(* ===== verification/HttpSpec.v ===== *)
(** * What a connection says (reference for src/http_wire.rs)

    The requests of a connection, read off all of its bytes at once: there
    is no buffer, and nothing arrives in pieces.  A reading gives a value
    and the bytes behind it, or the request is refused, or the bytes end
    too early. *)

From S2P Require Import Prelude Http.

Open Scope N_scope.

Inductive Ans (R A : Type) := Got (a : A) (rest : bytes) (x : R) | Refuses | Ends.
Arguments Got {_ _} _ _ _.
Arguments Refuses {_ _}.
Arguments Ends {_ _}.

Section spec.
Context {R : Type} (parse : N → bytes → Parsed) (room : R → N → bool * R).

Definition Reading (A : Type) : Type := R → bytes → Ans R A.
Definition got {A} (a : A) : Reading A := λ x bs, Got a bs x.
Definition fails {A} : Reading A := λ _ _, Refuses.
Definition andthen {A A'} (m : Reading A) (k : A → Reading A') : Reading A' := λ x bs,
  match m x bs with
  | Got a bs x => k a x bs
  | Refuses => Refuses
  | Ends => Ends
  end.
Notation "x <- m ; k" := (andthen m (λ x, k)) (at level 100, m at level 99, right associativity).

(** A head: behind one empty line at most, a method and a space, up to an
    empty line. *)
Definition head_behind : Reading Head := λ x bs,
  if no_method bs then Refuses
  else if has_empty_line bs then
    match parse HEADERS_MAX bs with
    | Complete length_ method_ path version hs =>
        if (HEAD_MAX <? length_) || lone 0 (take (N.to_nat length_) bs) then Refuses
        else Got (mkHead (default [] method_) (default [] path) (default 1 version) (prod_map id from_utf8_lossy <$> hs))
               (drop (N.to_nat length_) bs) x
    | _ => Refuses
    end
  else if HEAD_MAX <=? len bs then Refuses else Ends.
Definition a_head : Reading Head := λ x bs,
  match bs with
  | c :: d :: bs' => if (c =? CR) && (d =? LF) then head_behind x bs' else head_behind x bs
  | [c] => if c =? CR then Ends else head_behind x bs
  | [] => head_behind x bs
  end.

Definition so_many (n : N) : Reading bytes := λ x bs,
  if len bs <? n then Ends else Got (take (N.to_nat n) bs) (drop (N.to_nat n) bs) x.

(** A line of at most [limit] bytes: what is before its CRLF. *)
Definition a_line (limit : N) : Reading bytes := λ x bs,
  match first_at (N.eqb LF) bs with
  | Some e =>
      if limit + 1 <? N.of_nat e then Refuses
      else
        let line := take e bs in
        if match last line with Some c => negb (c =? CR) | None => true end || existsb control (take (e - 1) line)
        then Refuses else Got (take (e - 1) line) (drop (S e) bs) x
  | None => if limit + 1 <? len bs then Refuses else Ends
  end.

Definition has_room (n : N) : Reading unit := λ x bs, let '(yes, x) := room x n in if yes then Got tt bs x else Refuses.

(** Chunks, of which the bodies before this one are [body_]. *)
Fixpoint chunks (fuel : nat) (body_ : bytes) (framing_ : N) : Reading bytes :=
  match fuel with
  | O => fails
  | S fuel =>
      line_ <- a_line CHUNK_LINE_MAX;
      let framing_ := framing_ + (len line_ + 4) in
      if CHUNK_FRAMING_MAX <? framing_ then fails
      else
        match chunk_size line_ with
        | None => fails
        | Some size =>
            if size =? 0 then got body_
            else if BODY_MAX <? len body_ + size then fails
            else
              _ <- has_room size;
              bs <- so_many size;
              after <- a_line 0;
              match after with [] => chunks fuel (body_ ++ bs) framing_ | _ => fails end
        end
  end.
Fixpoint trailers (fuel : nat) (n : N) : Reading unit :=
  match fuel with
  | O => fails
  | S fuel =>
      line_ <- a_line HEAD_MAX;
      match line_ with
      | [] => got tt
      | _ => let n := n + (len line_ + 2) in if HEAD_MAX <? n then fails else trailers fuel n
      end
  end.
Definition in_chunks : Reading bytes := λ x bs,
  (body_ <- chunks (S (length bs)) [] 0; _ <- trailers (S (length bs)) 0; got body_) x bs.

Definition a_body (f : Framing) : Reading bytes :=
  match f with
  | FNone => got []
  | FLength n => if n =? 0 then got [] else _ <- has_room n; so_many n
  | FChunked => in_chunks
  end.

Definition of_res {A} (m : Res unit A) : Reading A :=
  match m with Done a => got a | _ => fails end.

Definition a_request : Reading Request :=
  head_ <- a_head;
  framing_ <- of_res (framing head_);
  let hosts := len (values_of (str "host") (h_headers head_)) in
  if (1 <? hosts) || ((hosts =? 0) && (1 <=? minor head_)) then fails
  else
    _ <- of_res (expects_continue head_);
    body_ <- a_body framing_;
    got (request_of head_ body_).
End spec.

(** * What is known of a buffer when more of it comes

    What the reader decides on the bytes that are there it would decide on
    all of them. *)

Lemma len_app {A} (a b : list A) : len (a ++ b) = len a + len b.
Proof. unfold len. rewrite length_app. lia. Qed.
Lemma len_take {A} (n : N) (l : list A) : n <= len l → len (take (N.to_nat n) l) = n.
Proof. unfold len. rewrite length_take. lia. Qed.

(** ** The first line end *)
Lemma first_at_app p (a b : bytes) :
  first_at p (a ++ b) = match first_at p a with Some i => Some i | None => (λ i, length a + i)%nat <$> first_at p b end.
Proof.
  induction a as [|c a IH]; cbn; [by destruct (first_at p b)|]. destruct (p c); [done|]. rewrite IH.
  destruct (first_at p a); cbn; [done|]. by destruct (first_at p b).
Qed.

Lemma first_at_bound p (a : bytes) i : first_at p a = Some i → (i < length a)%nat.
Proof.
  revert i. induction a as [|c a IH]; intros i; cbn; [done|]. destruct (p c); [intros [= <-]; lia|].
  destruct (first_at p a) as [j|]; cbn; [|done]. intros [= <-]. specialize (IH j eq_refl). lia.
Qed.

(** ** An empty line *)
Definition line_ends (c d : N) (b : bytes) : bool :=
  ((c =? LF) && (d =? LF)) || ((c =? LF) && (d =? CR) && match b with e :: _ => e =? LF | [] => false end).

Lemma empty_line_step c d b : has_empty_line (c :: d :: b) = line_ends c d b || has_empty_line (d :: b).
Proof. done. Qed.

Lemma line_ends_more c d b x : line_ends c d b = true → line_ends c d (b ++ x) = true.
Proof.
  unfold line_ends. rewrite !orb_true_iff. intros [?|Hb]; [by left|right]. destruct b; [|done]. by rewrite andb_false_r in Hb.
Qed.

Lemma empty_line_cons c b : has_empty_line b = true → has_empty_line (c :: b) = true.
Proof. intros Hb. destruct b as [|d b]; [done|]. rewrite empty_line_step, Hb. by rewrite orb_true_r. Qed.

Lemma empty_line_more a x : has_empty_line a = true → has_empty_line (a ++ x) = true.
Proof.
  induction a as [|c [|d a] IH]; [done|done|]. change ((c :: d :: a) ++ x) with (c :: d :: a ++ x).
  rewrite !empty_line_step, !orb_true_iff. intros [Ha|Ha]; [left; by apply line_ends_more|right; by apply IH].
Qed.

(** It is looked for behind what was searched before. *)
Lemma empty_line_drop s b : has_empty_line (take s b) = false → has_empty_line b = has_empty_line (drop (s - 2) b).
Proof.
  revert b. induction s as [|s IH]; intros b Hs; [by rewrite drop_0|].
  destruct s as [|s]; [by rewrite drop_0|]. destruct s as [|s]; [by rewrite drop_0|].
  destruct b as [|c b]; [by rewrite drop_nil|]. replace (S (S (S s)) - 2)%nat with (S (S (S s) - 2))%nat by lia. cbn [drop].
  cbn [take] in Hs. destruct (has_empty_line (take (S (S s)) b)) eqn:E; [apply (empty_line_cons c) in E; congruence|].
  rewrite <-IH by done. destruct b as [|d b]; [done|]. change (take (S (S s)) (d :: b)) with (d :: take (S s) b) in Hs.
  rewrite empty_line_step in *. apply orb_false_iff in Hs as [Hs _].
  assert (line_ends c d b = line_ends c d (take (S s) b)) as -> by (by destruct b). by rewrite Hs.
Qed.

Lemma ended_whole s b : has_empty_line (take s b) = false → is_ended s b = has_empty_line b.
Proof.
  intros Hs. unfold is_ended. destruct (decide (s <= length b)%nat).
  - rewrite Nat.min_l by done. by rewrite <-empty_line_drop.
  - rewrite Nat.min_r by lia. rewrite take_ge in Hs by lia. rewrite <-empty_line_drop by (by rewrite take_ge). done.
Qed.

Lemma empty_line_lf b : has_empty_line b = true → LF ∈ b.
Proof.
  induction b as [|c [|d b] IH]; [done|done|]. rewrite empty_line_step. unfold line_ends. intros Hb.
  destruct (N.eqb_spec c LF) as [->|]; [left|]. right. by apply IH.
Qed.

(** ** The method *)
Lemma take_till_app p (a b : list N) : Exists (λ c, p c = true) a → take_till p (a ++ b) = take_till p a.
Proof. induction 1 as [c a Hc|c a _ IH]; cbn; [by rewrite Hc|]. destruct (p c); [done|]. by rewrite IH. Qed.
Lemma take_till_all p (a : list N) : Forall (λ c, p c = false) a → take_till p a = a.
Proof. induction 1 as [|c a Hc _ IH]; cbn; [done|]. by rewrite Hc, IH. Qed.
Lemma take_till_prefix p (a b : list N) : ∃ t, take_till p (a ++ b) = take_till p a ++ t.
Proof.
  induction a as [|c a [t IH]]; [by eexists|]. cbn. destruct (p c); [by exists []|]. exists t. by rewrite IH.
Qed.
Lemma exists_or_forall (p : N → bool) (a : list N) : Exists (λ c, p c = true) a ∨ Forall (λ c, p c = false) a.
Proof.
  induction a as [|c a [IH|IH]]; [by right|by left; right|]. destruct (p c) eqn:E; [by left; left|right; by constructor].
Qed.

Lemma no_method_more a x : no_method a = true → no_method (a ++ x) = true.
Proof.
  unfold no_method. rewrite take_app. set (k := N.to_nat (METHOD_MAX + 1)). set (t := take (k - length a) x).
  destruct (take_till_prefix (N.eqb SP) (take k a) t) as [u ->]. rewrite !orb_true_iff. intros [[Hl|Hs]|Ht].
  - left. left. rewrite len_app. apply N.ltb_lt. apply N.ltb_lt in Hl. lia.
  - left. right. by destruct (take k a).
  - right. rewrite forallb_app, negb_andb, Ht. done.
Qed.

Lemma lf_no_token : is_token LF = false.
Proof. done. Qed.

(** Once a line has ended the method is known. *)
Lemma no_method_known a x : no_method a = false → LF ∈ a → no_method (a ++ x) = false.
Proof.
  unfold no_method. rewrite take_app. set (k := N.to_nat (METHOD_MAX + 1)). set (t := take (k - length a) x).
  rewrite !orb_false_iff. intros [[Hl Hs] Ht] Hlf. destruct (exists_or_forall (N.eqb SP) (take k a)) as [Hsp|Hsp].
  - rewrite take_till_app by done. split_and!; [done| |done]. destruct Hsp; done.
  - exfalso. rewrite take_till_all in Hl, Ht by done. apply N.ltb_ge in Hl.
    rewrite take_ge in Ht by (unfold len, k in *; rewrite length_take in Hl; unfold METHOD_MAX in *; lia).
    apply negb_false_iff in Ht. rewrite forallb_forall in Ht. specialize (Ht LF). rewrite lf_no_token in Ht.
    apply list_elem_of_In in Hlf. by apply Ht in Hlf.
Qed.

^^^^^^^^^^^^^^^^

TASK:
In the reply, include exactly the lines from the beginning of the entries above through the line holding "is no buffer, and", and nothing besides.

ANSWER TO THIS EXERCISE:
(* ===== verification/HttpSpec.v ===== *)
(** * What a connection says (reference for src/http_wire.rs)

    The requests of a connection, read off all of its bytes at once: there
    is no buffer, and nothing arrives in pieces.  A reading gives a value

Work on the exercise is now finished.